Investigations into the K65R mutations indicate that this mutation leads to reduced binding and incorporation of all the available NRTIs, although this defect is greatest for tenofovir, ddI and abacavir. The mutation, however, also leads to reduced excision of AZT from the growing viral DNA chain. This reduced excision is seen to a lesser extent with d4T and abacavir. As a result viruses with the K65R mutation alone remain susceptible to d4T and abacavir and appear to have increased susceptibility to AZT. In vitro, addition of the K65R to viruses containing AZT resistance associated mutations (TAMs) resulted in increases in AZT susceptibility. Additionally, the presence of TAMs reduced the impact of K65R on the susceptibility of viruses to tenofovir but also to abacavir and ddI. These data suggest that there is "bidirectional phenotypic antagonism" between K65R and TAMs. This hypothesis, that the presence of thymidine analogue mutations may prevent or reduce the appearance of K65R was supported by interrogation of the Virco database. In particular the presence of K65R was uncommon when mutations 41L, 67N, 210 W and 215Y/F were present.

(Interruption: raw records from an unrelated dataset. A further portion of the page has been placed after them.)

(** ** Tokens, issued and decoded *)

(** X3. A token [create_access_token] makes of claims of the kind the
    routes use decodes to those claims, with the expiry put in (over an
    [exp] of the data, if any), as long as the clock is not past the
    expiry, and to nothing afterwards. *)
Theorem create_access_token_round_trip (now t0 : Z) (data : gmap string jvalue)
    (expires_delta : option Z) :
  app_claims data →
  decode_token now (create_access_token t0 data expires_delta) =
    if bool_decide (now ≤ t0 + expires_or_default expires_delta)
    then Some (<["exp" := JInt (t0 + expires_or_default expires_delta)]> data)
    else None.
Proof.
  intros Happ. case_bool_decide as Hle.
  - by apply decode_token_issued.
  - apply decode_token_expired. eexists _, (t0 + expires_or_default expires_delta).
    split; [reflexivity|]. split; [by rewrite lookup_insert_eq|lia].
Qed.

(** X4. A zero [expires_delta] is falsy and gets the default: the token
    lives for the sixty minutes of [ACCESS_TOKEN_EXPIRE_MINUTES], not for
    no time.  A negative one gives a token that never decodes from the
    moment it is issued. *)
Theorem create_access_token_zero_delta (now t0 : Z) (data : gmap string jvalue) :
  app_claims data →
  t0 ≤ now →
  (now ≤ t0 + 3600 →
   decode_token now (create_access_token t0 data (Some 0)) =
     Some (<["exp" := JInt (t0 + 3600)]> data)) ∧
  (∀ d, d < 0 → decode_token now (create_access_token t0 data (Some d)) = None).
Proof.
  intros Happ Hnow. split.
  - intros Hle. rewrite decode_token_issued; [done|done|]. simpl. exact Hle.
  - intros d Hd. apply decode_token_expired. eexists _, (t0 + d).
    split; [reflexivity|]. split; [|lia].
    rewrite lookup_insert_eq. simpl. destruct (Z.eqb_spec d 0); [lia|done].
Qed.

Lemma protected_routes_unauthorized (now : Z) (tok : token) (s : Store) (e : HTTPException) :
  get_current_user now tok s = (inl e, s) →
  get_current_user_info now tok s = (inl e, s) ∧
  (∀ uuid_hex outcome file caption,
     upload_photo now tok uuid_hex outcome file caption s = (inl e, s)) ∧
  (∀ skip limit, list_photos now tok skip limit s = (inl e, s)) ∧
  (∀ photo_id, delete_photo now tok photo_id s = (inl e, s)).
Proof.
  intros Hg. unfold get_current_user_info, upload_photo, list_photos, delete_photo, bind.
  by rewrite Hg.
Qed.

(** X5. A token whose signature does not verify against the process-wide
    key with HS256 (another key, another algorithm, no JWS at all) is
    refused everywhere: the 401 by the gate and by each protected route,
    the 400 by the two confirming routes; and the store is left as it was. *)
Theorem unverified_token_refused (now : Z) (salt : string) (tok : token)
    (new_password : string) (s : Store) :
  Jose.verify tok SECRET_KEY [ALGORITHM] = None →
  get_current_user now tok s = (inl credentials_exception, s) ∧
  get_current_user_info now tok s = (inl credentials_exception, s) ∧
  (∀ uuid_hex outcome file caption,
     upload_photo now tok uuid_hex outcome file caption s = (inl credentials_exception, s)) ∧
  (∀ skip limit, list_photos now tok skip limit s = (inl credentials_exception, s)) ∧
  (∀ photo_id, delete_photo now tok photo_id s = (inl credentials_exception, s)) ∧
  verify_email now tok s =
    (inl (mkHTTPException HTTP_400_BAD_REQUEST "Invalid or expired verification token" []), s) ∧
  confirm_password_reset now salt (PasswordResetConfirm.mk tok new_password) s =
    (inl (mkHTTPException HTTP_400_BAD_REQUEST "Invalid or expired reset token" []), s).
Proof.
  intros Hv.
  assert (decode_token now tok = None) as Hd by (by rewrite decode_token_verify, Hv).
  assert (get_current_user now tok s = (inl credentials_exception, s)) as Hg
    by (unfold get_current_user; by rewrite Hd).
  split; [exact Hg|].
  destruct (protected_routes_unauthorized now tok s _ Hg) as (H1 & H2 & H3 & H4).
  repeat (split; [done|]).
  unfold verify_email, confirm_password_reset. simpl. by rewrite Hd.
Qed.

(** X6. [verify_email] refuses every token that does not carry the purpose
    tag [email_verification], an access token (which has no tag) and a
    reset token among them, and leaves the store as it was. *)
Theorem verify_email_requires_purpose (now : Z) (tok : token) (s : Store) :
  ¬ has_purpose tok "email_verification" →
  verify_email now tok s =
    (inl (mkHTTPException HTTP_400_BAD_REQUEST "Invalid or expired verification token" []), s).
Proof.
  intros Hno. unfold verify_email.
  destruct (decode_token now tok) as [c|] eqn:Hd; simpl; [|done].
  apply decode_token_claims in Hd.
  rewrite (bool_decide_eq_true_2 (c !! "type" ≠ Some (JStr "email_verification"))).
  - by rewrite orb_true_r.
  - intros Hty. apply Hno. by exists c.
Qed.

(** X7. [confirm_password_reset] refuses every token that does not carry
    the purpose tag [password_reset], an access token among them, and
    changes no password. *)
Theorem confirm_password_reset_requires_purpose (now : Z) (salt : string) (tok : token)
    (new_password : string) (s : Store) :
  ¬ has_purpose tok "password_reset" →
  confirm_password_reset now salt (PasswordResetConfirm.mk tok new_password) s =
    (inl (mkHTTPException HTTP_400_BAD_REQUEST "Invalid or expired reset token" []), s).
Proof.
  intros Hno. unfold confirm_password_reset. cbn [PasswordResetConfirm.token].
  destruct (decode_token now tok) as [c|] eqn:Hd; simpl; [|done].
  apply decode_token_claims in Hd.
  rewrite (bool_decide_eq_true_2 (c !! "type" ≠ Some (JStr "password_reset"))).
  - by rewrite orb_true_r.
  - intros Hty. apply Hno. by exists c.
Qed.

(** ** The subject of a confirming token *)

(** X8. A token that decodes and carries the purpose tag of the route, but
    has no subject or an empty one, gets "Invalid token" (400) from
    [verify_email] and from [confirm_password_reset]; with the email of no
    Identity as subject it gets "User not found" (404).  The store is left
    as it was each time. *)
Theorem confirming_routes_subject_errors (now : Z) (salt : string) (tok : token)
    (new_password : string) (c : gmap string jvalue) (s : Store) :
  decode_token now tok = Some c →
  (c !! "sub" = None ∨ c !! "sub" = Some (JStr "") ∨
   ∃ email, c !! "sub" = Some (JStr email) ∧ ¬ registered s email) →
  let e :=
    if bool_decide (c !! "sub" = None ∨ c !! "sub" = Some (JStr ""))
    then mkHTTPException HTTP_400_BAD_REQUEST "Invalid token" []
    else mkHTTPException HTTP_404_NOT_FOUND "User not found" [] in
  (c !! "type" = Some (JStr "email_verification") → verify_email now tok s = (inl e, s)) ∧
  (c !! "type" = Some (JStr "password_reset") →
   confirm_password_reset now salt (PasswordResetConfirm.mk tok new_password) s = (inl e, s)).
Proof.
  intros Hd Hsub e.
  assert (∀ p, c !! "type" = Some (JStr p) →
            negb (truthy_payload (Some c)) ||
            bool_decide (Some c ≫= (.!! "type") ≠ Some (JStr p)) = false) as Hgate.
  { intros p Hty. cbn [truthy_payload]. change (Some c ≫= (.!! "type")) with (c !! "type").
    rewrite (bool_decide_eq_false_2 (c = ∅)) by (intros ->; by rewrite lookup_empty in Hty).
    rewrite Hty.
    rewrite (bool_decide_eq_false_2 (Some (JStr p) ≠ Some (JStr p))) by (intros H; by apply H).
    done. }
  assert (∀ (A : Type) (k : Store → Handler A) (e400 e404 : HTTPException)
            (ok : User.t → Handler A),
            (if negb (truthy (c !! "sub")) then raise e400
             else let* session := get_session in
                  match first_user_where_email session (c !! "sub") with
                  | None => raise e404
                  | Some user => ok user
                  end) s =
            (inl (if bool_decide (c !! "sub" = None ∨ c !! "sub" = Some (JStr ""))
                  then e400 else e404), s)) as Hrest.
  { intros A _ e400 e404 ok.
    destruct Hsub as [Hs|[Hs|(email & Hs & Hno)]].
    - rewrite (bool_decide_eq_true_2 (c !! "sub" = None ∨ _)) by (by left).
      by rewrite Hs.
    - rewrite (bool_decide_eq_true_2 (c !! "sub" = None ∨ _)) by (by right).
      by rewrite Hs.
    - destruct (decide (email = "")) as [->|Hne].
      { rewrite (bool_decide_eq_true_2 (c !! "sub" = None ∨ _)) by (by right).
        by rewrite Hs. }
      rewrite (bool_decide_eq_false_2 (c !! "sub" = None ∨ _))
        by (rewrite Hs; intros [?|[= ?]]; done).
      rewrite Hs. cbn [truthy]. rewrite (bool_decide_eq_false_2 (email = "")) by done.
      cbn [negb]. run. cbn [first_user_where_email].
      apply get_user_by_email_None in Hno. unfold get_user_by_email in Hno.
      by rewrite Hno. }
  split; intros Hty.
  - unfold verify_email. rewrite Hd. cbn zeta. rewrite (Hgate _ Hty).
    change (Some c ≫= (.!! "sub")) with (c !! "sub").
    exact (Hrest _ (λ _, ret ∅) _ _ _).
  - unfold confirm_password_reset. cbn [PasswordResetConfirm.token
      PasswordResetConfirm.new_password]. rewrite Hd. cbn zeta. rewrite (Hgate _ Hty).
    change (Some c ≫= (.!! "sub")) with (c !! "sub").
    exact (Hrest _ (λ _, ret ∅) _ _ _).
Qed.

A single arm cohort study (called COL40263; R Elion et al) in 123 treatment naive individuals further investigated this issue by evaluating the efficacy and resistance outcomes in individuals treated with AZT/3TC/ABC/tenofovir. Following the result of the ESS30009 study a planned interim analysis was performed using data from the 88 individuals who had received eight weeks therapy and 54 individuals who had completed 24 weeks.
The median entry viral load was 5.1 log copies/ml (range 4.2-6.3) and CD4 count 226 cells/cu mm (range of 19-816). For the 88 subjects who had received at least eight weeks of therapy 11 (13%) prematurely discontinued the study, the majority (9%) having been lost a follow-up. Observed analysis of the 54 individuals who had completed 24 weeks of therapy indicated that 79% of individuals have achieved a viral load < 400 copies/ml with 67% of individuals having a viral load < 50 copies/ml. For the 35 individuals who had commenced with viral load > 100,000 copies/ml the response rate by observed analysis at week 24 was 74% of individuals < 400 copies/ml and 60% less than 50 copies/ml. These results are a striking improvement on those observed in ESS3009. Using the early virological nonresponse criteria from the ESS30009 study (< 2 log dropped in baseline viral load by week 8 and/or a 1 log increase in viral load from nadir after week 8) 76% of patients in COL40263 were responders compared with 51 percent of individuals in ESS30009.
Eight individuals in COL40263 had evaluable genotypes of whom 1/8 (13%) had the K65R. mutation, 2/8 and one or more Tams, 3/8 Tams plus M184V with the remaining two samples having wild type virus. These data support further investigation of this quadruple NRTI regimen and indicate that the presence of thymidine analogue may partially protect against the emergence of K65R.